[GIVEN DATA — start]

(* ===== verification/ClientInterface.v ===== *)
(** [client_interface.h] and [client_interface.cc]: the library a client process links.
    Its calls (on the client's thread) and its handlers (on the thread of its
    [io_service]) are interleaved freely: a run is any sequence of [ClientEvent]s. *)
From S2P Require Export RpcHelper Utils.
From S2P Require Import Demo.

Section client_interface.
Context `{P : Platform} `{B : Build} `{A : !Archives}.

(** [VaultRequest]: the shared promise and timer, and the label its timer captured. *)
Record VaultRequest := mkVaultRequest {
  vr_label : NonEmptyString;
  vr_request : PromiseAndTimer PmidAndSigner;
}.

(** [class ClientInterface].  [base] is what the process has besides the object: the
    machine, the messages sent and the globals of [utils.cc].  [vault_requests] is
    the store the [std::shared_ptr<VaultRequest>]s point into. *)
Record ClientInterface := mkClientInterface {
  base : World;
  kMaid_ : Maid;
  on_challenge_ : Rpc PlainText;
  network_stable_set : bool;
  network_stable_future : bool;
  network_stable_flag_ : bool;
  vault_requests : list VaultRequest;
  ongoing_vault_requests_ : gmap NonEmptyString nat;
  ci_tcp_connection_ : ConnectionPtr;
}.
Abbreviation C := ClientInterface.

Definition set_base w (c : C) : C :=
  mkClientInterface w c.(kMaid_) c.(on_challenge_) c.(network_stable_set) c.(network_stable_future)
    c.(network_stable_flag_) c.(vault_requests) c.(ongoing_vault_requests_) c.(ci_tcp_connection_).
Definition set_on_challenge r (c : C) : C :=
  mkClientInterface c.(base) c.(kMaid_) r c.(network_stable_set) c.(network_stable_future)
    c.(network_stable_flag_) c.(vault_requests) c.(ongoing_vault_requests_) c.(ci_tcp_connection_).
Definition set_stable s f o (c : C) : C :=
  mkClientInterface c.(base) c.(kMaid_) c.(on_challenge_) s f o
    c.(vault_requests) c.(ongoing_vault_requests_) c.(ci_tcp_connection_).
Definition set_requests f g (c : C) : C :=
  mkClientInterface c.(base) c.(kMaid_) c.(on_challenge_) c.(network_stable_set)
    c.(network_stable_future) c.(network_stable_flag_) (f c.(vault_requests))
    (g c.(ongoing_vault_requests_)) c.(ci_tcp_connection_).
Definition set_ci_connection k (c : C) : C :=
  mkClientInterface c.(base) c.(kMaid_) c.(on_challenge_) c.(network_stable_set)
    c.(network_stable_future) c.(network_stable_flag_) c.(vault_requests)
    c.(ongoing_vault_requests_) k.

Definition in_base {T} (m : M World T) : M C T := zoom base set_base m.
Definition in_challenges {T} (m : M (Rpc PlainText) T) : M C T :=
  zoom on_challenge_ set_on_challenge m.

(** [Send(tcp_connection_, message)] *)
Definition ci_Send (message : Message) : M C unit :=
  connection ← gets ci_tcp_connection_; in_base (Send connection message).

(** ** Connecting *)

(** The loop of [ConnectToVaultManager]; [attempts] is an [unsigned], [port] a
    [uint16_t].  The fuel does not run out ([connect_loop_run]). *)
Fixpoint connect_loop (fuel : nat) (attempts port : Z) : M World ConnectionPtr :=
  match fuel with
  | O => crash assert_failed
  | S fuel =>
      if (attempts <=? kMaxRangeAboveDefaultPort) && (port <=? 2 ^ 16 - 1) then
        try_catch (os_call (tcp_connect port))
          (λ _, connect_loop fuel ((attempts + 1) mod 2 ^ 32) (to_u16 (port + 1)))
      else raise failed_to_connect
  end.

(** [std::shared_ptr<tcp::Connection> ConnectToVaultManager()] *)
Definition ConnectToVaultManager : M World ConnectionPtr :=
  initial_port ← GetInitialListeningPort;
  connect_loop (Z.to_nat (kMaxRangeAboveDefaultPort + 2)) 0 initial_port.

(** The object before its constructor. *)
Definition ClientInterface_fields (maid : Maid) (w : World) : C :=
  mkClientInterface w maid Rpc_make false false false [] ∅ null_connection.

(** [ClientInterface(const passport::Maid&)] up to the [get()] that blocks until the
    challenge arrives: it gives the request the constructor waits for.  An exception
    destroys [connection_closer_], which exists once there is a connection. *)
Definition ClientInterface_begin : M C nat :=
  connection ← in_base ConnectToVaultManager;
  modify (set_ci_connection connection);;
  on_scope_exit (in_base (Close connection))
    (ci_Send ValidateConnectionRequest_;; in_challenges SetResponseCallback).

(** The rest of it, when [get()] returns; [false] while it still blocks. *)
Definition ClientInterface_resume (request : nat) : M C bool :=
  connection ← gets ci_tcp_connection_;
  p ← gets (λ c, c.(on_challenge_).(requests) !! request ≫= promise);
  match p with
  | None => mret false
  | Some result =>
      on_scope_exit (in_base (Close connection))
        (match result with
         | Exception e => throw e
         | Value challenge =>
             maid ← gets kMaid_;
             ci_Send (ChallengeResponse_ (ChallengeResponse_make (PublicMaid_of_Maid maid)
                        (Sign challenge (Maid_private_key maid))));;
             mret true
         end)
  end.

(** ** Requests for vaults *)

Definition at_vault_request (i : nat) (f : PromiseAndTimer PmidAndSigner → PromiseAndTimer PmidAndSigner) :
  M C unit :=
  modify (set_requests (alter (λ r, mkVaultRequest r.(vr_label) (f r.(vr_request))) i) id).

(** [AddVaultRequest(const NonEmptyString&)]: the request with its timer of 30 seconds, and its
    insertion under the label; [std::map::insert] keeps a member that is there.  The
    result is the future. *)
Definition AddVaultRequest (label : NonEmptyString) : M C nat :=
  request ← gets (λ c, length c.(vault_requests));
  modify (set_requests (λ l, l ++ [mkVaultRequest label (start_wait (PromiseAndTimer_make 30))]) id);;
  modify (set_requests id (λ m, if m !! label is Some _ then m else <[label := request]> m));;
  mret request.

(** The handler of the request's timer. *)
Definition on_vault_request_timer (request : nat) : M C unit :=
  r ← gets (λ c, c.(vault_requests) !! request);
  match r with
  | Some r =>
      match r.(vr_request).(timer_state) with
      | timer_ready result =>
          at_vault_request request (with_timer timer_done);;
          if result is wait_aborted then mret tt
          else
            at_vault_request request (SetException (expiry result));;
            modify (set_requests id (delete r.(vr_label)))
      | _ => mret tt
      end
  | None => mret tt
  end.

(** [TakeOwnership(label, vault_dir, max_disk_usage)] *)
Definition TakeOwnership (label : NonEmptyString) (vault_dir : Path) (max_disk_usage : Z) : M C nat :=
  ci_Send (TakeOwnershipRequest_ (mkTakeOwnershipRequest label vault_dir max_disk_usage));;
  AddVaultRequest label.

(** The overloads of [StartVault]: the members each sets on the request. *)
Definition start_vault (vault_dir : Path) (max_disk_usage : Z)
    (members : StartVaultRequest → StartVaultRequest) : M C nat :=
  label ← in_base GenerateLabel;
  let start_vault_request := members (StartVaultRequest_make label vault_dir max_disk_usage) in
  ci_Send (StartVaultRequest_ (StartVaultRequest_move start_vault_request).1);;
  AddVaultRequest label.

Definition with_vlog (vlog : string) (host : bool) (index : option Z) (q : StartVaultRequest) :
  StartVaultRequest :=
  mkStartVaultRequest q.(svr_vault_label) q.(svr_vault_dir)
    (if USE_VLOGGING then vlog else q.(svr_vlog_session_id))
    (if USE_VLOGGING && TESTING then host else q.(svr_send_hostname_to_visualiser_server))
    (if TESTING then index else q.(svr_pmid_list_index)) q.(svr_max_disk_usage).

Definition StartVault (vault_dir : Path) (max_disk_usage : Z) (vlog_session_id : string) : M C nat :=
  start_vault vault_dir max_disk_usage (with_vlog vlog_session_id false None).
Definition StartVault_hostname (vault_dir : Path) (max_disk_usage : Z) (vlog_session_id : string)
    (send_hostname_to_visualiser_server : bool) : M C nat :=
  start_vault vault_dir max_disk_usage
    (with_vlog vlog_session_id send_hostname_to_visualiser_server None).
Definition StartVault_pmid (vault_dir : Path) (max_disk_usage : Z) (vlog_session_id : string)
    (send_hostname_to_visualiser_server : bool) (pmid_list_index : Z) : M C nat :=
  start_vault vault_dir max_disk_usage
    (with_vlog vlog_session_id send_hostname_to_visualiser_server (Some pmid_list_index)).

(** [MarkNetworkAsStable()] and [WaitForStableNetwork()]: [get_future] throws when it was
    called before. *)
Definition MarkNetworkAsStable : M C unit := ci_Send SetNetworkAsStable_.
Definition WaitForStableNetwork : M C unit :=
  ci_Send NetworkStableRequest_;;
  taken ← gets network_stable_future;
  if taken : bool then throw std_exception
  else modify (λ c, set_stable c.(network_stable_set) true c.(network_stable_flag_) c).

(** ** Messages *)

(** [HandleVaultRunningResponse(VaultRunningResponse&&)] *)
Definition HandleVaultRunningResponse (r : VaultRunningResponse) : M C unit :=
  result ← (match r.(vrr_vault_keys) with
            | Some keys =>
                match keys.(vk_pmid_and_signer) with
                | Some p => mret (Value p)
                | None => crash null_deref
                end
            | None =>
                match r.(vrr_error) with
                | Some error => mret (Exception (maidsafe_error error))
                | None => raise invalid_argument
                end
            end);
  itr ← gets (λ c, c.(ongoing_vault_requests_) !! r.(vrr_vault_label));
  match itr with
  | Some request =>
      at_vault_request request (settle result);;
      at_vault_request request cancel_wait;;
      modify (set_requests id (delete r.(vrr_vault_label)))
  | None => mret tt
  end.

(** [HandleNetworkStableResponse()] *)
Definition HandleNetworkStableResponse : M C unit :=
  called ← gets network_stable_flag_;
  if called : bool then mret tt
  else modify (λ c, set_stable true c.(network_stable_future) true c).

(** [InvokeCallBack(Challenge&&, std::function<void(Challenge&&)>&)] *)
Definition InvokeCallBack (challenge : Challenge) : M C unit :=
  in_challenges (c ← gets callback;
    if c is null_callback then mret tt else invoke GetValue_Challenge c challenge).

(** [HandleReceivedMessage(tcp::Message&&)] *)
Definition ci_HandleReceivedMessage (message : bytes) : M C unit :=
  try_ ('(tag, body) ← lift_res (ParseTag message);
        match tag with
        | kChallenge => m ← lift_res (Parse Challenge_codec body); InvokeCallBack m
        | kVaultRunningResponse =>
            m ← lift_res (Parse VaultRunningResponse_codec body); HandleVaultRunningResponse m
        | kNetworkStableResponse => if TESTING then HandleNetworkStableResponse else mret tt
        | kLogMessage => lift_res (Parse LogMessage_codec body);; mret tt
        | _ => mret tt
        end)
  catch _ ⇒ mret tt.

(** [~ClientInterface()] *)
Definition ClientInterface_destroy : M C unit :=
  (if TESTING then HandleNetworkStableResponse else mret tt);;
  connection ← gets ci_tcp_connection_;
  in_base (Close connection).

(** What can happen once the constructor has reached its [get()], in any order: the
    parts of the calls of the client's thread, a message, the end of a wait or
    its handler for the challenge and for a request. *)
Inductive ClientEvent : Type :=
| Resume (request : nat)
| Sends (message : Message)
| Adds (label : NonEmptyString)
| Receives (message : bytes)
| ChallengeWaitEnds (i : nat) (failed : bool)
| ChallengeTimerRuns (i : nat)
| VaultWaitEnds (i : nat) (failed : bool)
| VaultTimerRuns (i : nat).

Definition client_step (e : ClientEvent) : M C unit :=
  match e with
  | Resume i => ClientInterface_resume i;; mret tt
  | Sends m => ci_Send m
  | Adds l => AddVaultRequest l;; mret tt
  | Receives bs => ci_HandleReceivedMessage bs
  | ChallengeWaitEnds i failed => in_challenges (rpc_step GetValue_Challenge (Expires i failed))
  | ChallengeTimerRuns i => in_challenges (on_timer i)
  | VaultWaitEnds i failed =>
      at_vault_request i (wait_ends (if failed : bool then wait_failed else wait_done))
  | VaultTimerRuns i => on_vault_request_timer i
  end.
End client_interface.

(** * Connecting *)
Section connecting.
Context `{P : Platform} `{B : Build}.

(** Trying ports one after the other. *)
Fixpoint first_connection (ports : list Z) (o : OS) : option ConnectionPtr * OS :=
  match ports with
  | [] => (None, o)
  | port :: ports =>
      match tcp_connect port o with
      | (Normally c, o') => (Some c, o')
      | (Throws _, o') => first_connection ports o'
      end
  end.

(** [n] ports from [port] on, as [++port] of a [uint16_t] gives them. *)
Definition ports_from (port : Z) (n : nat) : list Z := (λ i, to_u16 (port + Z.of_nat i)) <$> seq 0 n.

[GIVEN DATA — finish]

WORK TASK. Through the line that contains "Definition set_base w", copy the material above exactly, beginning at its first line and including nothing more.

TASK ANSWER.
(* ===== verification/ClientInterface.v ===== *)
(** [client_interface.h] and [client_interface.cc]: the library a client process links.
    Its calls (on the client's thread) and its handlers (on the thread of its
    [io_service]) are interleaved freely: a run is any sequence of [ClientEvent]s. *)
From S2P Require Export RpcHelper Utils.
From S2P Require Import Demo.

Section client_interface.
Context `{P : Platform} `{B : Build} `{A : !Archives}.

(** [VaultRequest]: the shared promise and timer, and the label its timer captured. *)
Record VaultRequest := mkVaultRequest {
  vr_label : NonEmptyString;
  vr_request : PromiseAndTimer PmidAndSigner;
}.

(** [class ClientInterface].  [base] is what the process has besides the object: the
    machine, the messages sent and the globals of [utils.cc].  [vault_requests] is
    the store the [std::shared_ptr<VaultRequest>]s point into. *)
Record ClientInterface := mkClientInterface {
  base : World;
  kMaid_ : Maid;
  on_challenge_ : Rpc PlainText;
  network_stable_set : bool;
  network_stable_future : bool;
  network_stable_flag_ : bool;
  vault_requests : list VaultRequest;
  ongoing_vault_requests_ : gmap NonEmptyString nat;
  ci_tcp_connection_ : ConnectionPtr;
}.
Abbreviation C := ClientInterface.

Definition set_base w (c : C) : C :=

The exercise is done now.